Is there something wrong here? Is this some kind of Groundhog Day process going on? Perhaps our political system has some inherent weakness that drives us like a pendulum from right to left but never out of the same blasted-out fox hole, whomever we elect.

Woe for us if we elect a woman next time. What will she have to do to establish her military bona-fides? Start WW III?

One must think, at this juncture, after seeing President Obama's inability to change the nation's course away from a format established by George Bush and watch as he falters and falls into the same behavior patterns as Bush---that perhaps we do NEED a man of business, a non-ideologue, a nuts and bolts man, like a Romney who perhaps CAN somehow change our course. But is a Romney capable of thinking of what is best for the nation? Can he make the necessary changes?Would he hang on to and tame the crazy, whip lashing helm of this nation's wild ship of state.

Or will a reelected Obama, reborn by winning a second term somehow develop a calcification in his supple back which will permit him to face up to the challenges of a divided confused and suffering nation. I always had great optimism for this man. Give a smart man a chance, let him stew a bit and learn, and since he can learn he can change and soon he will see the light of day and make the necessary changes. Can he do it?

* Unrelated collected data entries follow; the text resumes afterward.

(** ** Logging *)

Inductive media :=
  | MImage (name : string) (im : ndimage)                  (* replay/cam/<name> *)
  | MState (side : string) (q : list f64)                  (* replay/state/<side>/q *)
  | MCommand (side : string) (cmd : list f64)              (* replay/action/<side>/cmd *)
  | MGripper (side : string) (g : f64).                    (* replay/action/<side>/gripper *)

Definition media_path (m : media) : list string :=
  match m with
  | MImage name _ => ["replay"; "cam"; name]
  | MState side _ => ["replay"; "state"; side; "q"]
  | MCommand side _ => ["replay"; "action"; side; "cmd"]
  | MGripper side _ => ["replay"; "action"; side; "gripper"]
  end.

(** What one frame logs besides the arms. *)
Definition frame_media (fr : image_frame) : list media :=
  ((fun x => MImage x.1 x.2) <$> fm_images fr) ++
  ((fun x => MState x.1 x.2) <$> fm_real_q fr) ++
  (fm_action fr ≫= (fun x => [MCommand x.1 x.2.1; MGripper x.1 x.2.2])).

(** The views of a layout: their kind and the entity they show. *)
Inductive replay_origin := Scene3D (path : list string) | Camera2D (path : list string) | Series (path : list string).

(** [replay_blueprint]. *)
Definition replay_blueprint (names : list string) : list replay_origin :=
  Scene3D ["robot"] ::
  (match names with [] => [Camera2D ["replay"; "cam"]] | _ => (fun n => Camera2D ["replay"; "cam"; n]) <$> names end) ++
  [Series ["replay"; "state"]; Series ["replay"; "action"]].

(** A recording: the robot's scene is the module's, the rest its own. *)
Record rec_state := RecState { rl_scene : RobotView.scene; rl_media : list (f64 * media); rl_views : option (list replay_origin) }.

Section logging.
Context (chain : list (Link R)) (factr_loaded : string -> res (list (Link R))).
Context (is_file : string -> bool) (load_mesh : string -> list mesh_part).

(** One frame: an arm that cannot be posed is only noted in the log. *)
Definition log_frame (rec : Z) (r : rec_state) (fr : image_frame) : rec_state :=
  RecState (update_poses chain factr_loaded is_file load_mesh rec (reals_by (fm_real_q fr)) (reals_by (fm_ghost_q fr)) None (rl_scene r)).1
    (rl_media r ++ (pair (fm_t fr) <$> frame_media fr)) (rl_views r).

(** The static scene of a recording. *)
Definition open_recording (rec : Z) (s : RobotView.scene) : rec_state :=
  RecState (draw rec (log_scene chain factr_loaded is_file load_mesh None false false) s).1 [] None.

(** [_log_frames]. *)
Definition log_frames (rec : Z) (frames : list image_frame) (names : list string) (s : RobotView.scene) : rec_state :=
  let r := foldl (log_frame rec) (open_recording rec s) frames in
  RecState (rl_scene r) (rl_media r) (Some (replay_blueprint names)).

(** ** What the recording shows *)

Definition in_view (v : replay_origin) (m : media) : Prop :=
  match v, m with
  | Camera2D p, MImage _ _ => p `prefix_of` media_path m
  | Series p, (MState _ _ | MCommand _ _ | MGripper _ _) => p `prefix_of` media_path m
  | _, _ => False
  end.

Lemma log_frames_media rec frames r :
  rl_media (foldl (log_frame rec) r frames) = rl_media r ++ (frames ≫= (fun fr => pair (fm_t fr) <$> frame_media fr)).
Proof.
  revert r. induction frames as [|fr frames IH]; intros r; cbn [foldl mbind list_bind]; [by rewrite app_nil_r|].
  rewrite IH. cbn [log_frame rl_media]. by rewrite <-app_assoc.
Qed.

(** Nothing is logged that no view shows, and it is logged at its frame's time. *)
Lemma media_viewed rec frames names s t m :
  Forall (fun fr => Forall (fun x => x.1 ∈ names) (fm_images fr)) frames ->
  (t, m) ∈ rl_media (log_frames rec frames names s) ->
  (exists fr, fr ∈ frames /\ t = fm_t fr /\ m ∈ frame_media fr) /\
  exists v, v ∈ replay_blueprint names /\ in_view v m.
Proof.
  intros Hn. unfold log_frames. cbn [rl_media]. rewrite log_frames_media. cbn [open_recording rl_media app].
  intros (fr & Hin & Hfr)%list_elem_of_bind. apply list_elem_of_fmap in Hin as (m' & [= -> <-] & Hm).
  split; [by exists fr|]. rewrite Forall_forall in Hn. specialize (Hn fr Hfr). rewrite Forall_forall in Hn.
  unfold replay_blueprint. unfold frame_media in Hm. rewrite !elem_of_app in Hm. destruct Hm as [Hm|[Hm|Hm]].
  - apply list_elem_of_fmap in Hm as (x & -> & Hx). exists (Camera2D ["replay"; "cam"; x.1]). split; [|by exists []].
    specialize (Hn x Hx). destruct names as [|n0 names]; [by apply not_elem_of_nil in Hn|].
    right. apply elem_of_app. left. apply list_elem_of_fmap. by exists x.1.
  - apply list_elem_of_fmap in Hm as (x & -> & Hx). exists (Series ["replay"; "state"]). split; [set_solver|].
    by exists [x.1; "q"].
  - apply list_elem_of_bind in Hm as (x & Hx & _). exists (Series ["replay"; "action"]). split; [set_solver|].
    rewrite !elem_of_cons, elem_of_nil in Hx. destruct Hx as [-> | [-> | []]]; [by exists [x.1; "cmd"]|by exists [x.1; "gripper"]].
Qed.

(** ** Posing the arms *)

Context (Hok : Forall link_ok chain).

Lemma pose_ok r q st : exists l, log_arm_pose r chain (Some q) st = Ok l.
Proof.
  destruct chain as [|base rest]; [by eexists|]. apply Forall_cons in Hok as [Hb Hr]. unfold log_arm_pose.
  destruct (rpy_quat_ok base Hb) as (k & -> & _). cbn [res_bind]. destruct Hb as ((a & b & d & ->) & _). cbn [vec3_of res_bind].
  destruct (pose_rest_rendered r true [li_name base] (default (repeat 0%R 7) (Some q)) rest [] Hr) as (evs & He & _); [done|].
  assert (forall st pre q c evs, pose_rest r st pre q c = Ok evs -> forall st', exists evs', pose_rest r st' pre q c = Ok evs') as Hst.
  { clear. intros st pre q c. revert pre q. induction c as [|l c IH]; intros pre q evs H st'; [by eexists|]. cbn [pose_rest] in *.
    destruct (rpy_quat _); [|done]. cbn [res_bind] in *. destruct (match q with [] => _ | _ => _ end); [|done]. cbn [res_bind] in *.
    destruct (vec3_of _ _); [|done]. cbn [res_bind] in *. destruct (pose_rest _ st _ _ c) as [r'|] eqn:E; [|done].
    destruct (IH _ _ _ E st') as (r2 & ->). by eexists. }
  destruct (Hst _ _ _ _ _ He st) as (evs' & ->). by eexists.
Qed.

(** A robot whose scene could be drawn can be recoloured. *)
Lemma recolour_ok l side b : log_scene chain factr_loaded is_file load_mesh None false false = Ok l -> side ∈ RobotView.sides ->
  exists evs, recolour chain is_file load_mesh side b = Ok evs.
Proof.
  intros H Hs. unfold log_scene in H. cbn zeta in H. destruct (mapM_res _ RobotView.sides) as [evs|] eqn:E; [|done].
  apply mapM_res_Forall2 in E. apply list_elem_of_lookup in Hs as (i & Hi).
  destruct (Forall2_lookup_l _ _ _ _ _ E Hi) as (y & _ & Hy). unfold log_side in Hy. cbn zeta in Hy.
  destruct (log_arm_geometry _ _ side chain false) as [g|] eqn:Eg; [|done]. unfold log_arm_geometry in Eg.
  destruct (mount_of side); [|done]. cbn [res_bind] in Eg. unfold recolour.
  destruct (has_mesh_visuals is_file chain); [by eexists|].
  unfold log_real_skeleton in *. destruct (mapM_res _ (link_paths [] chain)) as [l0|] eqn:Em; [|done]. clear -Em.
  match goal with |- context [mapM_res ?g _] => destruct (mapM_res_total_rel g (fun _ _ => True) (link_paths [] chain)) as (l1 & -> & _) end; [|by eexists].
  intros x Hx. apply mapM_res_Forall2 in Em. apply list_elem_of_lookup in Hx as (i & Hi).
  destruct (Forall2_lookup_l _ _ _ _ _ Em Hi) as (y & _ & Hy). destruct (bone x.2); [|done]. cbn [res_bind]. by eexists.
Qed.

There is a bad dream I have now and again. It is that we have had a "White Bush" and a "Black Bush", and there seems a good chance that we can expect from the next election...a "Mormon Bush"! I care not about the Mormon part...but it is the Bush part that scares me. Will there be another "Bush style Presidency" and will still be in Afghanistan in 2024?

Get the picture?

rjk


*Spiking the Football. A term derived from late 20th Century American football. In American football, when a player makes a run that results in the player carrying the ball over the goal line of the opposing team, the ecstatic and overly demonstrative (victory dance) player throws the ball with force down into the ground, so that it bounces up into the air in an act of defiance and threat to the opposing team. It is looked on as poor sportsmanship.